WHAT TO WORK ON: If a line in the listing includes the word "repeat", copy it out.

*** Opening of SOURCE MATERIAL ***

(** C9, as the code has it, for the queries that no field shadows (a field
    named like the query, or like a kind predicate that the query calls,
    makes the call raise [TypeError]).  A missing field is no error for
    the kind predicates (false), the queries that pass a raw value through
    ([None]), the title (its default text), the byte count (zero), the
    language (undefined) and the frame count of a record that is neither
    video nor audio (zero).  For the frame count of a video or audio
    record, the bit rate, the channel count and the stream index, a
    missing field raises [FFProbeError], as a field that is present and no
    integer text does. *)
Theorem missing_field_policy (self : FFStream) :
  (__dict__ self !! "codec_type" = None ->
     (unshadowed ["is_video"] self ->
      call_pure "is_video" is_video self = Ok false)
     /\ (unshadowed ["is_audio"] self ->
         call_pure "is_audio" is_audio self = Ok false)
     /\ (unshadowed ["is_subtitle"] self ->
         call_pure "is_subtitle" is_subtitle self = Ok false)
     /\ (unshadowed ["is_attachment"] self ->
         call_pure "is_attachment" is_attachment self = Ok false))
  /\ (unshadowed ["aspect_ratio"] self ->
      __dict__ self !! "display_aspect_ratio" = None ->
      call_pure "aspect_ratio" aspect_ratio self = Ok VNone)
  /\ (__dict__ self !! "color_range" = None ->
      call_pure "color_range" color_range self = Ok VNone)
  /\ (unshadowed ["pixel_format"] self -> __dict__ self !! "pix_fmt" = None ->
      call_pure "pixel_format" pixel_format self = Ok VNone)
  /\ (unshadowed ["codec"] self -> __dict__ self !! "codec_name" = None ->
      call_pure "codec" codec self = Ok VNone)
  /\ (unshadowed ["codec_description"] self ->
      __dict__ self !! "codec_long_name" = None ->
      call_pure "codec_description" codec_description self = Ok VNone)
  /\ (unshadowed ["codec_tag"] self ->
      __dict__ self !! "codec_tag_string" = None ->
      call_pure "codec_tag" codec_tag self = Ok VNone)
  /\ (__dict__ self !! "channel_layout" = None ->
      call_pure "channel_layout" channel_layout self = Ok VNone)
  /\ (unshadowed ["stream_title"] self -> __dict__ self !! "TAG:title" = None ->
      call_pure "stream_title" stream_title self
      = Ok (VStr "No title has been set"))
  /\ (unshadowed ["stream_bytes"] self ->
      __dict__ self !! "TAG:NUMBER_OF_BYTES" = None ->
      call "stream_bytes" stream_bytes self = Ok 0)
  /\ (forall Lang_name,
        unshadowed ["language"] self -> __dict__ self !! "TAG:language" = None ->
        call "language" (language Lang_name) self
        = Ok (VStr "und", "Undefined"))
  /\ (unshadowed ["frames"; "is_video"; "is_audio"] self ->
      __dict__ self !! "nb_frames" = None ->
      call "frames" frames self
      = if is_video self || is_audio self then Raise FFProbeError else Ok 0)
  /\ (__dict__ self !! "bit_rate" = None ->
      call "bit_rate" bit_rate self = Raise FFProbeError)
  /\ (unshadowed ["audio_channels"] self -> __dict__ self !! "channels" = None ->
      call "audio_channels" audio_channels self = Raise FFProbeError)
  /\ (unshadowed ["stream_index"] self -> __dict__ self !! "index" = None ->
      call "stream_index" stream_index self = Raise FFProbeError)
  /\ (forall s e,
        unshadowed ["frames"; "is_video"; "is_audio"] self ->
        is_video self || is_audio self = true ->
        __dict__ self !! "nb_frames" = Some (VStr s) ->
        int_of_str s = Raise e ->
        call "frames" frames self = Raise FFProbeError)
  /\ (forall s e,
        unshadowed ["audio_channels"] self ->
        __dict__ self !! "channels" = Some (VStr s) ->
        int_of_str s = Raise e ->
        call "audio_channels" audio_channels self = Raise FFProbeError)
  /\ (forall s e,
        unshadowed ["stream_index"] self ->
        __dict__ self !! "index" = Some (VStr s) ->
        int_of_str s = Raise e ->
        call "stream_index" stream_index self = Raise FFProbeError).
Proof.
  repeat match goal with |- _ /\ _ => split end.
  - intros H. unfold is_video, is_audio, is_subtitle, is_attachment.
    repeat split; intros Hu; unshadow; rewrite call_pure_absent by assumption;
      now rewrite (get_absent _ _ _ H).
  - intros Hu H. unshadow. rewrite call_pure_absent by assumption.
    unfold aspect_ratio. now rewrite (get_absent _ _ _ H).
  - intros H. rewrite call_pure_absent by assumption.
    unfold color_range. now rewrite (get_absent _ _ _ H).
  - intros Hu H. unshadow. rewrite call_pure_absent by assumption.
    unfold pixel_format. now rewrite (get_absent _ _ _ H).
  - intros Hu H. unshadow. rewrite call_pure_absent by assumption.
    unfold codec. now rewrite (get_absent _ _ _ H).
  - intros Hu H. unshadow. rewrite call_pure_absent by assumption.
    unfold codec_description. now rewrite (get_absent _ _ _ H).
  - intros Hu H. unshadow. rewrite call_pure_absent by assumption.
    unfold codec_tag. now rewrite (get_absent _ _ _ H).
  - intros H. rewrite call_pure_absent by assumption.
    unfold channel_layout. now rewrite (get_absent _ _ _ H).
  - intros Hu H. unshadow. rewrite call_pure_absent by assumption.
    unfold stream_title. now rewrite (get_absent _ _ _ H).
  - intros Hu H. unshadow. rewrite call_absent by assumption.
    unfold stream_bytes. now rewrite (get_absent _ _ _ H).
  - intros Lang_name Hu H. unshadow. rewrite call_absent by assumption.
    unfold language. now rewrite (get_absent _ _ _ H).
  - intros Hu H. apply unshadowed_cons in Hu as [Hf Hu].
    rewrite call_absent by assumption. unfold frames.
    rewrite (is_video_or_audio_unshadowed self Hu). cbn [bind].
    now rewrite (get_absent _ _ _ H).
  - intros H. rewrite call_absent by assumption.
    unfold bit_rate. now rewrite (get_absent _ _ _ H).
  - intros Hu H. unshadow. rewrite call_absent by assumption.
    unfold audio_channels. now rewrite (get_absent _ _ _ H).
  - intros Hu H. unshadow. rewrite call_absent by assumption.
    unfold stream_index. now rewrite (get_absent _ _ _ H).
  - intros s e Hu Hk H E. apply unshadowed_cons in Hu as [Hf Hu].
    rewrite call_absent by assumption. unfold frames.
    rewrite (is_video_or_audio_unshadowed self Hu), Hk. cbn [bind].
    exact (int_field_not_numeric _ _ _ _ H E).
  - intros s e Hu H E. unshadow. rewrite call_absent by assumption.
    exact (int_field_not_numeric _ _ _ _ H E).
  - intros s e Hu H E. unshadow. rewrite call_absent by assumption.
    exact (int_field_not_numeric _ _ _ _ H E).
Qed.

*** Close of SOURCE MATERIAL ***

EXERCISE RESULT:
  repeat match goal with |- _ /\ _ => split end.
    repeat split; intros Hu; unshadow; rewrite call_pure_absent by assumption;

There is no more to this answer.